[Start of section]

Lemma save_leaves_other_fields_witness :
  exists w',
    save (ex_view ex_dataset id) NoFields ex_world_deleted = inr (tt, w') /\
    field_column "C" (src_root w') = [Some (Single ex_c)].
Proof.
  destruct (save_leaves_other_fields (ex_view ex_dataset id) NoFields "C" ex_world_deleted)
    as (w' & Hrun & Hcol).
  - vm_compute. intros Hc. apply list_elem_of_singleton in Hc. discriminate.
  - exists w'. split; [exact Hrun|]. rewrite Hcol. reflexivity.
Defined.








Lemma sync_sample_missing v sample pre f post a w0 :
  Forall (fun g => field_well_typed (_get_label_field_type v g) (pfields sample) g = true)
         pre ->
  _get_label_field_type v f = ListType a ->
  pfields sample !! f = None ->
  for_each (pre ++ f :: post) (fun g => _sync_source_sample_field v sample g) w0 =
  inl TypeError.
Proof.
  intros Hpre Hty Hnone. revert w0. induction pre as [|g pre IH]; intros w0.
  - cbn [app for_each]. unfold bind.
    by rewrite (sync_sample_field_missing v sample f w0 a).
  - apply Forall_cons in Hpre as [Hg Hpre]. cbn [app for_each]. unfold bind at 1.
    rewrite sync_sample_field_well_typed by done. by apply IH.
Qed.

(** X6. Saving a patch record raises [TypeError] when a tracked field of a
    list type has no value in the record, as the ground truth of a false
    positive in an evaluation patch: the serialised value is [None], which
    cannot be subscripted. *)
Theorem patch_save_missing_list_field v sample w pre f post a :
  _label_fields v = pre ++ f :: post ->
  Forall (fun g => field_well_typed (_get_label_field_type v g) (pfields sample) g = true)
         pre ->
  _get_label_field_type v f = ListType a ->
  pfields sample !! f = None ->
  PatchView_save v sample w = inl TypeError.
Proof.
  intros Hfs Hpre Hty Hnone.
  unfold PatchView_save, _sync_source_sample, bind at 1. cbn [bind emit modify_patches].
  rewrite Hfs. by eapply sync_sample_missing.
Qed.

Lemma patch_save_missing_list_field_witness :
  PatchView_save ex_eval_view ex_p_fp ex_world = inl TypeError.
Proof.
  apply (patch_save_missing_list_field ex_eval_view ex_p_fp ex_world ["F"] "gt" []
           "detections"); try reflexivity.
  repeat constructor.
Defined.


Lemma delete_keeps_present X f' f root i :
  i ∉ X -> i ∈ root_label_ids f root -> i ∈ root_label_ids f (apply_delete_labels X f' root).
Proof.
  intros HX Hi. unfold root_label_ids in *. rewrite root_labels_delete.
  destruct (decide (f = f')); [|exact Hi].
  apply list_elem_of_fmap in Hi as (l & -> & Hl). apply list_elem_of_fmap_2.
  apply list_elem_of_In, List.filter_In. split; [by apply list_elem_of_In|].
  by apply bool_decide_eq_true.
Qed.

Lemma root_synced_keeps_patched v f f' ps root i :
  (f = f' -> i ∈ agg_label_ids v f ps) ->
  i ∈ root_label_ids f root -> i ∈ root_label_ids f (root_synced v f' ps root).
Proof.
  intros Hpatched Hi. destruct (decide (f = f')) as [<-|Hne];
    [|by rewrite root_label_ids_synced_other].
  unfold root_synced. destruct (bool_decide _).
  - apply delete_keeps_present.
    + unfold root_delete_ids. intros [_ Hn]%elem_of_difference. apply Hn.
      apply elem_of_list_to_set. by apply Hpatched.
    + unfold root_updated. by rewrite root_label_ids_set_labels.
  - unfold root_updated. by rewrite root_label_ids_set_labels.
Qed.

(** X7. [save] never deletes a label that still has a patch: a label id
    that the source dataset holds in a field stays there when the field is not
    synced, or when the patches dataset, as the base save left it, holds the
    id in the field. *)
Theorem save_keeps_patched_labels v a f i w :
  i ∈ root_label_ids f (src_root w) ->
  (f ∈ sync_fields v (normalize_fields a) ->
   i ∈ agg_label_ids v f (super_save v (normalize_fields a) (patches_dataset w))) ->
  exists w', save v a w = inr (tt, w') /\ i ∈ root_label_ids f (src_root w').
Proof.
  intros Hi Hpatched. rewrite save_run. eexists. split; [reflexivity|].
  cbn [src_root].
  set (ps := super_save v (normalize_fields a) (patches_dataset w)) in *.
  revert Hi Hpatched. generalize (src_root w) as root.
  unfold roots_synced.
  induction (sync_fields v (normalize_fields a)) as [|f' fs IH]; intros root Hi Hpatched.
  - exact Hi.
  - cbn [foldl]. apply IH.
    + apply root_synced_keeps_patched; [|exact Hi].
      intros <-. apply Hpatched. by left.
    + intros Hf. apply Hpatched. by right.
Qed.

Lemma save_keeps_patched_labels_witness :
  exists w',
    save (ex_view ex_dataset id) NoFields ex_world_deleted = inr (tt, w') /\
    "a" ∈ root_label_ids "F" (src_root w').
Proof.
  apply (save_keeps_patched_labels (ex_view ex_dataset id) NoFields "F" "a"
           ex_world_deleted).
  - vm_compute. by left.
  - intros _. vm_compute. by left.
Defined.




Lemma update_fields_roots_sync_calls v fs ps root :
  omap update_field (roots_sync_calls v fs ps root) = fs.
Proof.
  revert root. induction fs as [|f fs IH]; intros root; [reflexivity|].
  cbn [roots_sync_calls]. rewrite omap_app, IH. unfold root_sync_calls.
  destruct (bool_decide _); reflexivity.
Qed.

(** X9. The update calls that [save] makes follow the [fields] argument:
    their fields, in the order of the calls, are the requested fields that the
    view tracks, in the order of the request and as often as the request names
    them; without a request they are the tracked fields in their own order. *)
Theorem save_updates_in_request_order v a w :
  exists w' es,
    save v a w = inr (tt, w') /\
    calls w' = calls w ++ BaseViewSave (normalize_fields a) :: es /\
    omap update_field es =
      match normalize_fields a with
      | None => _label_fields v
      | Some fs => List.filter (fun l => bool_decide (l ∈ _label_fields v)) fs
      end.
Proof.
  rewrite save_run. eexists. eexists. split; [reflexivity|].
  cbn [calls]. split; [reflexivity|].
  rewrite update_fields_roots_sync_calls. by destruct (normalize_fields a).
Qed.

[End of section]
[Start of section]

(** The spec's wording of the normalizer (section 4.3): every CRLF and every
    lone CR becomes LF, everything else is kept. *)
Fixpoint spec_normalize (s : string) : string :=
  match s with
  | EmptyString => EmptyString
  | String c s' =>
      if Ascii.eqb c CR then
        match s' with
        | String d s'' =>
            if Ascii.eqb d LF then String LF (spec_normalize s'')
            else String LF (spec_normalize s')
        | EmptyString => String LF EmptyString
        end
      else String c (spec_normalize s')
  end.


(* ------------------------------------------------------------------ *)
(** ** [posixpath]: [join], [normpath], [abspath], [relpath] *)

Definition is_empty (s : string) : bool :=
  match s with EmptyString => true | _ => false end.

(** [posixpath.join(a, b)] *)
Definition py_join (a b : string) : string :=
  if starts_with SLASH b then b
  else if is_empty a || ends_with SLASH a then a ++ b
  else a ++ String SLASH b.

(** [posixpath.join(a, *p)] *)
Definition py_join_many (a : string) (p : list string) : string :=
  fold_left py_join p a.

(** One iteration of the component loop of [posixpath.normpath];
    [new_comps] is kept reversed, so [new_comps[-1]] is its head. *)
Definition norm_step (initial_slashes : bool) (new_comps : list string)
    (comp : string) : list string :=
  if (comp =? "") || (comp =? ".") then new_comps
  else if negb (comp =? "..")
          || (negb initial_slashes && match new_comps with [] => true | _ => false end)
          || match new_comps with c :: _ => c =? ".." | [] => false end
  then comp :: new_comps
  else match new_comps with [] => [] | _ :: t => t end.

[End of section]

Quote the listing above, but only from the line that shows "if (comp =?" through the line that shows "else match new_comps".

  if (comp =? "") || (comp =? ".") then new_comps
  else if negb (comp =? "..")
          || (negb initial_slashes && match new_comps with [] => true | _ => false end)
          || match new_comps with c :: _ => c =? ".." | [] => false end
  then comp :: new_comps
  else match new_comps with [] => [] | _ :: t => t end.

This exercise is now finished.